┌──
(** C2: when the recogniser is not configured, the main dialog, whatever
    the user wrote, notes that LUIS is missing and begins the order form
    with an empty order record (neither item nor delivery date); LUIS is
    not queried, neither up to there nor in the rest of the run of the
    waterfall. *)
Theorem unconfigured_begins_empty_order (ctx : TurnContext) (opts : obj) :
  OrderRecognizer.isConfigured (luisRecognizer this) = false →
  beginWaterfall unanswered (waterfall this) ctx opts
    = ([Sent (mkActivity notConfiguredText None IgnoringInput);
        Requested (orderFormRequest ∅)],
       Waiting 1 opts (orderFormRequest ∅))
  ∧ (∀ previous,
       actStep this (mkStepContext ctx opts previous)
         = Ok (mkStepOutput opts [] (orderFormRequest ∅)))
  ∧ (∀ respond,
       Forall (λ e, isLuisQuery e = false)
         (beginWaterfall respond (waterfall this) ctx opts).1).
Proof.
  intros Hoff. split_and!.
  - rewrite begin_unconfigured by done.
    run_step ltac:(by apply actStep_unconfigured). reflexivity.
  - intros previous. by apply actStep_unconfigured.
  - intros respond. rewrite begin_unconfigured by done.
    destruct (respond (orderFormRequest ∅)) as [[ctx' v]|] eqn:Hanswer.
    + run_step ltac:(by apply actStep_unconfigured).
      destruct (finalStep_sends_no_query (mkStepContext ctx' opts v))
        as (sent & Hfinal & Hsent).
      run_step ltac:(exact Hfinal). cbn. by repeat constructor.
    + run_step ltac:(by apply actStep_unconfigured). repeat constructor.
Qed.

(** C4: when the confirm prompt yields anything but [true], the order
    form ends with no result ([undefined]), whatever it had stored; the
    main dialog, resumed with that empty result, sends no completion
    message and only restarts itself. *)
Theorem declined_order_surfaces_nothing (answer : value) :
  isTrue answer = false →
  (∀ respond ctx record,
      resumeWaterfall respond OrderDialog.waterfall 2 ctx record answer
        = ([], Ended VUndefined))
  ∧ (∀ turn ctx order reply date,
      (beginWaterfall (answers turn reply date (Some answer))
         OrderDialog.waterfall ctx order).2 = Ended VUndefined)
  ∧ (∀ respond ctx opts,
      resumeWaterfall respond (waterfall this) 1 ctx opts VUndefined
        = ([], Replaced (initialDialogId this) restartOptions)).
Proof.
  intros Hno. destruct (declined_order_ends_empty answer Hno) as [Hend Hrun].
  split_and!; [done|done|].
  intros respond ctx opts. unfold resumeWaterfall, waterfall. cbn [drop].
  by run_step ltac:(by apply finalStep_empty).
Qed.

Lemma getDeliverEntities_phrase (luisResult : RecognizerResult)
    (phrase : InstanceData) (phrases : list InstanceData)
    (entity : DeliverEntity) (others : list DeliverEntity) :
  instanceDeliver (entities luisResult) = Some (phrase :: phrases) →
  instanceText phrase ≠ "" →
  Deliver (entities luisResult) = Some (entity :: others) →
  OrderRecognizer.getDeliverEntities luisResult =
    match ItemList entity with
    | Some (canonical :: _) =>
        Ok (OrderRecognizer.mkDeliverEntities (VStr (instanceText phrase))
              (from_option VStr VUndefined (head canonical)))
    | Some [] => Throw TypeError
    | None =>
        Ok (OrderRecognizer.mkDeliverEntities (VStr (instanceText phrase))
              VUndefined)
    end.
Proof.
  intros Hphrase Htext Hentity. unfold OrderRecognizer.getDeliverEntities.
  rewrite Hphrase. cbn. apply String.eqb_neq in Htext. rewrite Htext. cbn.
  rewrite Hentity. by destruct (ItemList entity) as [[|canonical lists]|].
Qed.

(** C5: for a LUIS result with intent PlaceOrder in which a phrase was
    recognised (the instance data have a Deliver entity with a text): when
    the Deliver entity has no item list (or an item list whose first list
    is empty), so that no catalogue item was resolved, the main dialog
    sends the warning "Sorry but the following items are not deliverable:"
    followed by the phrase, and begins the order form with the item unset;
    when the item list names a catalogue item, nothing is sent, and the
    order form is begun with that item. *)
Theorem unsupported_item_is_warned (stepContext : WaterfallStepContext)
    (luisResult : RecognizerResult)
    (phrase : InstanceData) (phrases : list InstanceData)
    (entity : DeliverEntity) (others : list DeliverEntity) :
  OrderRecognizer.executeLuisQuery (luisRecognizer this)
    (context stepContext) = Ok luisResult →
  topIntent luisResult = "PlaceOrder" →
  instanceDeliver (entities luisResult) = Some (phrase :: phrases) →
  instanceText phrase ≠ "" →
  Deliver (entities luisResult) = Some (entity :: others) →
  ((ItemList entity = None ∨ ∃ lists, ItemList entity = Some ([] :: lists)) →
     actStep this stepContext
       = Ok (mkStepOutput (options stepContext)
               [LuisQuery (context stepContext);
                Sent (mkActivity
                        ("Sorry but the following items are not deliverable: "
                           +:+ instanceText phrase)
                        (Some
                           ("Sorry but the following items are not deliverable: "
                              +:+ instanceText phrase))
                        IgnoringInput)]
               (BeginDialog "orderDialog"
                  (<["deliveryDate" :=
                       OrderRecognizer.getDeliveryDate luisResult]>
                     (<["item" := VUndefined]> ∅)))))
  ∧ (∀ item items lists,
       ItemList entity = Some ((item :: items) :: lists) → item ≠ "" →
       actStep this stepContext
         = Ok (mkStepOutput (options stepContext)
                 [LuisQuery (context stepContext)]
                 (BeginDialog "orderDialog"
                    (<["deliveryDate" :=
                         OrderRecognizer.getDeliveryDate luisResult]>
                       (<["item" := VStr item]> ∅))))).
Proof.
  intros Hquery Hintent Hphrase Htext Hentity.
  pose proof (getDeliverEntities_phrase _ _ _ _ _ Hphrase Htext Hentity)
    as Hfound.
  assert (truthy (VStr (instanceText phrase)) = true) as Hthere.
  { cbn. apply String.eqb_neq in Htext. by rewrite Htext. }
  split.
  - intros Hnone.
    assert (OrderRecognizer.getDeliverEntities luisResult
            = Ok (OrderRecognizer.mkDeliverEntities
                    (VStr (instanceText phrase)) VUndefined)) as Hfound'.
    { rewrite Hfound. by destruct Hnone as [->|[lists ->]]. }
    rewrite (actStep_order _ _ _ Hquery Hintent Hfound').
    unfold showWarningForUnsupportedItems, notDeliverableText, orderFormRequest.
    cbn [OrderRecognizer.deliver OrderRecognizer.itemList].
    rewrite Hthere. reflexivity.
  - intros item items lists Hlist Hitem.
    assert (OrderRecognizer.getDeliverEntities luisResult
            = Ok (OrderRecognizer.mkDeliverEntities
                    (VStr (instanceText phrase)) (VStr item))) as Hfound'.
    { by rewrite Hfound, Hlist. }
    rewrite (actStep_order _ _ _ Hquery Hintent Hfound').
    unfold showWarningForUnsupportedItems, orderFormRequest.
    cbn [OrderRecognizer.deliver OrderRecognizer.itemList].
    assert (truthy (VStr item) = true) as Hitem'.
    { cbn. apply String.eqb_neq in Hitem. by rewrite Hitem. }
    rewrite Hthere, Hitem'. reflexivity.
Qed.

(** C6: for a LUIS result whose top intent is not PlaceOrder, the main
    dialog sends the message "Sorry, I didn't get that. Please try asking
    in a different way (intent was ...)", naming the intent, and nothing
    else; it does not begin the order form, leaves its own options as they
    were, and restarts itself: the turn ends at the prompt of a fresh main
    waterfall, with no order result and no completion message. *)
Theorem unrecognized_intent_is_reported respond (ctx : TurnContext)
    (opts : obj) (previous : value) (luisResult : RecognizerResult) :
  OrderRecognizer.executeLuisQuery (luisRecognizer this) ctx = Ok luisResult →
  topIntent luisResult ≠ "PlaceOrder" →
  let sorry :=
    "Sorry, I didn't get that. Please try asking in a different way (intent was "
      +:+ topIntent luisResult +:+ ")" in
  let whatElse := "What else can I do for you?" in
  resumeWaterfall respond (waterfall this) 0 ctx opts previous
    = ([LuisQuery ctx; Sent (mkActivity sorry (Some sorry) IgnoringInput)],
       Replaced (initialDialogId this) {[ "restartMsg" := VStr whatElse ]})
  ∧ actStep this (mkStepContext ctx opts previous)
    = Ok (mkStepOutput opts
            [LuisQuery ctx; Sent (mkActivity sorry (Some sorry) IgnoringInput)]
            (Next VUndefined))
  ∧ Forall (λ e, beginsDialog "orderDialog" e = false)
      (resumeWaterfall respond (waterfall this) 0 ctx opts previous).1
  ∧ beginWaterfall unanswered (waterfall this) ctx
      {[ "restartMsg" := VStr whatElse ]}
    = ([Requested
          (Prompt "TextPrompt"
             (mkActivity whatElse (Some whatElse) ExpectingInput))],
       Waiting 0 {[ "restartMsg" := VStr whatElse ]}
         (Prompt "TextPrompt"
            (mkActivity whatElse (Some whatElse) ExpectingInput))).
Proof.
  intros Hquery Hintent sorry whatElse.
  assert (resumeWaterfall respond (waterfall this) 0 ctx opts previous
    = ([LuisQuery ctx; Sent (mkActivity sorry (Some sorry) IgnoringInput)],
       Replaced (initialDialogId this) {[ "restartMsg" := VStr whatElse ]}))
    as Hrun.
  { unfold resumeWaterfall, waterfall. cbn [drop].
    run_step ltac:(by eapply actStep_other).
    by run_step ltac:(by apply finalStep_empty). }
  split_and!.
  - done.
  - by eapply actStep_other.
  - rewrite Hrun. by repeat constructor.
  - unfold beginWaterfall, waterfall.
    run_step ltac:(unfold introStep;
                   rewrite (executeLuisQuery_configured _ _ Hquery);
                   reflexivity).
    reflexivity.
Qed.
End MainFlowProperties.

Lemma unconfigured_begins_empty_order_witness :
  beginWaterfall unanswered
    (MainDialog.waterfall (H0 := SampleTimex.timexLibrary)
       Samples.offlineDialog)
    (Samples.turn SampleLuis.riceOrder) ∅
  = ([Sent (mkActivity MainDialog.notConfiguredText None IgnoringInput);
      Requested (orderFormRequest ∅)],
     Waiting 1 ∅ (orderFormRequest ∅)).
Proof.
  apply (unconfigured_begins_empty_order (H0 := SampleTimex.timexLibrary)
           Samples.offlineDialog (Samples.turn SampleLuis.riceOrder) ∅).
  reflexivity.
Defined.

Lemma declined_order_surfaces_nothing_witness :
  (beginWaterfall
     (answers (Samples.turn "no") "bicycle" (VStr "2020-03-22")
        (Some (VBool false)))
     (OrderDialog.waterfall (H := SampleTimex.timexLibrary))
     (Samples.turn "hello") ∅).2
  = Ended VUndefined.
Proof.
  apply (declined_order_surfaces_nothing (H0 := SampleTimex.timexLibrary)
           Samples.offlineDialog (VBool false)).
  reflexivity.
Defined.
└──
┌──
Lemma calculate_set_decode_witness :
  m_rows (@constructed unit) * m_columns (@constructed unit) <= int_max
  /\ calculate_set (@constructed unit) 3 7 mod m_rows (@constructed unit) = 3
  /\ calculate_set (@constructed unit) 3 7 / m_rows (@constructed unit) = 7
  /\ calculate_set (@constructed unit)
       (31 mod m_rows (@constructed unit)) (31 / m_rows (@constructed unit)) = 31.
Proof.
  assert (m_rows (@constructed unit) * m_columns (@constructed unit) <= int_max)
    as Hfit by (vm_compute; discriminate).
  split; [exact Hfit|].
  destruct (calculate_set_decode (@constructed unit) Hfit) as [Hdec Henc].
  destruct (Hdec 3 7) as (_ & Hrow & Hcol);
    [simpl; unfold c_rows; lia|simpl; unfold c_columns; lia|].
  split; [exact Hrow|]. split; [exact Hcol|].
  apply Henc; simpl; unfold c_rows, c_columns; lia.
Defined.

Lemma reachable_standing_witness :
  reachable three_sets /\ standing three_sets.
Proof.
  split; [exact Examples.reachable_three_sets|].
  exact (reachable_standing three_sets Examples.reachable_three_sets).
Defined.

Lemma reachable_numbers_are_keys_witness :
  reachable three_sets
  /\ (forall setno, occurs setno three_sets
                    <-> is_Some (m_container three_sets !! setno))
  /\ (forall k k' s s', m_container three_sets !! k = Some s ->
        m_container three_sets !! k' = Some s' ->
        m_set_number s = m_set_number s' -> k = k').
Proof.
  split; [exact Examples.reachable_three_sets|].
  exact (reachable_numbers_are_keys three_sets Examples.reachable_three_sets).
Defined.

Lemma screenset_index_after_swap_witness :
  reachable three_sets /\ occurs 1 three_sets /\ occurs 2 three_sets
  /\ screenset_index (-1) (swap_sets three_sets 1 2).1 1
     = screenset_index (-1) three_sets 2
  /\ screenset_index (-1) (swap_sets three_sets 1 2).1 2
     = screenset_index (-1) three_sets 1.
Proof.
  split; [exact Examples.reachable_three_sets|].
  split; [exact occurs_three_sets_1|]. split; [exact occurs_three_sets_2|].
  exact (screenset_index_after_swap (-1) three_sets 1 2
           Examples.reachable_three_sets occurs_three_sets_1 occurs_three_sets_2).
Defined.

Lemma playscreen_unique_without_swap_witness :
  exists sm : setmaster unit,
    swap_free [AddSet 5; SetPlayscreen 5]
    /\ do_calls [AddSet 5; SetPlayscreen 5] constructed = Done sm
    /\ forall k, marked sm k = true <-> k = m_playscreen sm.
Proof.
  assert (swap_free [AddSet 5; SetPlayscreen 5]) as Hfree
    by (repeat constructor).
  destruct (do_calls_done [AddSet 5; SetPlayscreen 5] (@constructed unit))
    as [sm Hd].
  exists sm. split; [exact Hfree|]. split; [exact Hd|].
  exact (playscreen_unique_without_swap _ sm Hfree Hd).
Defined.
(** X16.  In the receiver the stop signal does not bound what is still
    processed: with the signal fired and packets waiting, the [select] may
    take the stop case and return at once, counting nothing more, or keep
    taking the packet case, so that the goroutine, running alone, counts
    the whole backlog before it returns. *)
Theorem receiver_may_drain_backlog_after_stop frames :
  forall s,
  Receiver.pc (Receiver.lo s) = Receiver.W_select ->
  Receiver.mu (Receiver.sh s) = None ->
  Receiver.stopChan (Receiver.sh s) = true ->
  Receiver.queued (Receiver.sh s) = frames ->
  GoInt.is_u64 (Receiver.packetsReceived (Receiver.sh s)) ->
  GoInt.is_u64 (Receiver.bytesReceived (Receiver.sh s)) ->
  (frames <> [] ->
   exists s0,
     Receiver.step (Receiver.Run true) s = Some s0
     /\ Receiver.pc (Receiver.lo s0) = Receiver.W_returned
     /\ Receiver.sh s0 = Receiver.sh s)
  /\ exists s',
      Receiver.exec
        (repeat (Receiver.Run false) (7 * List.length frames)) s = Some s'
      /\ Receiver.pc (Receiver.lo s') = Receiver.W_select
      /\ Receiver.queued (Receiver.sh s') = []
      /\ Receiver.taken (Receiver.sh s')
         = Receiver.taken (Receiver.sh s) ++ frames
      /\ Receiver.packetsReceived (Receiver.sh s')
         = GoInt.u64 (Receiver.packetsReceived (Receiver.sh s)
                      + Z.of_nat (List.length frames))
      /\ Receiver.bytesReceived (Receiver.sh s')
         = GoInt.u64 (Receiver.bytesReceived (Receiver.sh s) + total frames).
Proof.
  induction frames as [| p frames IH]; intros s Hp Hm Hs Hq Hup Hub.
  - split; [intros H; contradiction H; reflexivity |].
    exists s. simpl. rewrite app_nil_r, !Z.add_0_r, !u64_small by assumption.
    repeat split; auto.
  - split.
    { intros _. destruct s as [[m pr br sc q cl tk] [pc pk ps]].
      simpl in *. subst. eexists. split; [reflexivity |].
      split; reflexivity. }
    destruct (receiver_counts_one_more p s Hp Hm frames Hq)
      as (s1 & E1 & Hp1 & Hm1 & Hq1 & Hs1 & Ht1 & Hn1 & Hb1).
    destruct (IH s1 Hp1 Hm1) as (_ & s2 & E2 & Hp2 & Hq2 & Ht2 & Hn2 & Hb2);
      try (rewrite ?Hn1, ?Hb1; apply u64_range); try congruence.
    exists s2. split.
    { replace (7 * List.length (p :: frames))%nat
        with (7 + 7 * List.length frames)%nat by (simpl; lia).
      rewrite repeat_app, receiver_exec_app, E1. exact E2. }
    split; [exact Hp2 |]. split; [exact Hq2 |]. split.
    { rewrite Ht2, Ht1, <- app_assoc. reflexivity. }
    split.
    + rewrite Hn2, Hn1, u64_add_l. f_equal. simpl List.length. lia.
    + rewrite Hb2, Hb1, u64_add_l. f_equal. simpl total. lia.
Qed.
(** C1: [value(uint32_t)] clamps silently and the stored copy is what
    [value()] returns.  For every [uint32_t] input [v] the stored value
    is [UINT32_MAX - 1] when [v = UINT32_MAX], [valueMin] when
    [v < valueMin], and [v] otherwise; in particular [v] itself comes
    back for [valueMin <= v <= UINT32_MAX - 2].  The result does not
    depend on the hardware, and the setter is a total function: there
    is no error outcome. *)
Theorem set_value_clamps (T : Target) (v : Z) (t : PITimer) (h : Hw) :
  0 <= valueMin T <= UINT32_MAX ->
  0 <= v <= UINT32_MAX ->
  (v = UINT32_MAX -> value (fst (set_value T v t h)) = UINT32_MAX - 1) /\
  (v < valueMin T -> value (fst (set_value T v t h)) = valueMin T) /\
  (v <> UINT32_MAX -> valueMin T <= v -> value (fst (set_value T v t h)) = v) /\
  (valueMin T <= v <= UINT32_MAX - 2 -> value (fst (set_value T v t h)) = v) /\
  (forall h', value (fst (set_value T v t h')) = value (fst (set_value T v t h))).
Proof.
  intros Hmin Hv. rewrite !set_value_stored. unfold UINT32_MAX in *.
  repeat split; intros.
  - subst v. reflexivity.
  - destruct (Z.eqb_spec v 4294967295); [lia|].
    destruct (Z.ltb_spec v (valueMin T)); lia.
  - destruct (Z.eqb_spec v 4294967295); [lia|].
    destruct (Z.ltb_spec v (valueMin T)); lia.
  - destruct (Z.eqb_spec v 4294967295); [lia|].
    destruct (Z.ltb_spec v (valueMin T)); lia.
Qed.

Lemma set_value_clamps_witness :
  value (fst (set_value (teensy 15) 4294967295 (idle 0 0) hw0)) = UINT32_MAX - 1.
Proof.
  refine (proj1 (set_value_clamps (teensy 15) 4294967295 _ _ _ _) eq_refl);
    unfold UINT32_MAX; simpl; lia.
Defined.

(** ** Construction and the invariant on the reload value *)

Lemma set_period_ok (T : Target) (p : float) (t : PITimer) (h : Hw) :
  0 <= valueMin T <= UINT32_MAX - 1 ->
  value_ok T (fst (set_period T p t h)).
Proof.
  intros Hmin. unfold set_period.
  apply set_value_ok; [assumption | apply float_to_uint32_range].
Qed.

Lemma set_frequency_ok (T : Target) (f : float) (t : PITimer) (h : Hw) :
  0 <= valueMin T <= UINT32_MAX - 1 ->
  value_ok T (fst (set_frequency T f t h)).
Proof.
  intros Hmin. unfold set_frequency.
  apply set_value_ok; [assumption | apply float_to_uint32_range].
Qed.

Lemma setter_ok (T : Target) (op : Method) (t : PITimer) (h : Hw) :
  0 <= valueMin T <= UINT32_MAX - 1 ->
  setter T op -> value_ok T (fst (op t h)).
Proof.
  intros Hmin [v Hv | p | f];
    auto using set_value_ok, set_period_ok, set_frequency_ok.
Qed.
└──
┌──
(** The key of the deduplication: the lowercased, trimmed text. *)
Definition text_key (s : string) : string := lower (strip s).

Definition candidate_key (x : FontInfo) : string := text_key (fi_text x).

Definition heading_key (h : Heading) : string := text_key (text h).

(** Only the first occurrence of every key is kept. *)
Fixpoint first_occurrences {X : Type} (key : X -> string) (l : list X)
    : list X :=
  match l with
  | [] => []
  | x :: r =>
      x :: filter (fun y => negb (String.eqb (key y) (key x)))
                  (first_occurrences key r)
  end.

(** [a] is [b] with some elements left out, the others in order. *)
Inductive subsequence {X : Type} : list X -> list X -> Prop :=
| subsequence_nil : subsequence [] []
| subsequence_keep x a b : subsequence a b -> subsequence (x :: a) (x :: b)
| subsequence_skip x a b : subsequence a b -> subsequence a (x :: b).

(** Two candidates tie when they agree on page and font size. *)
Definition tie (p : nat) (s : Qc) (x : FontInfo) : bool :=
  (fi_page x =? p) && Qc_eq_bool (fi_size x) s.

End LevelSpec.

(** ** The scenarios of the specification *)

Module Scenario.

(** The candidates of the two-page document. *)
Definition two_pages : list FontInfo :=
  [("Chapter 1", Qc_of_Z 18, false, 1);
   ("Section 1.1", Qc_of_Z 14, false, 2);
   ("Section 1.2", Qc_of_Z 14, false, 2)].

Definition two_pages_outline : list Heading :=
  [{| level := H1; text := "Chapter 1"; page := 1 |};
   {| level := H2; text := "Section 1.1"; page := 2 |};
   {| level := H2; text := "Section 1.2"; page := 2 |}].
└──
● What is required: Scan the material above and determine how many lines include the word "they"; report only the number.

● Task answer: 2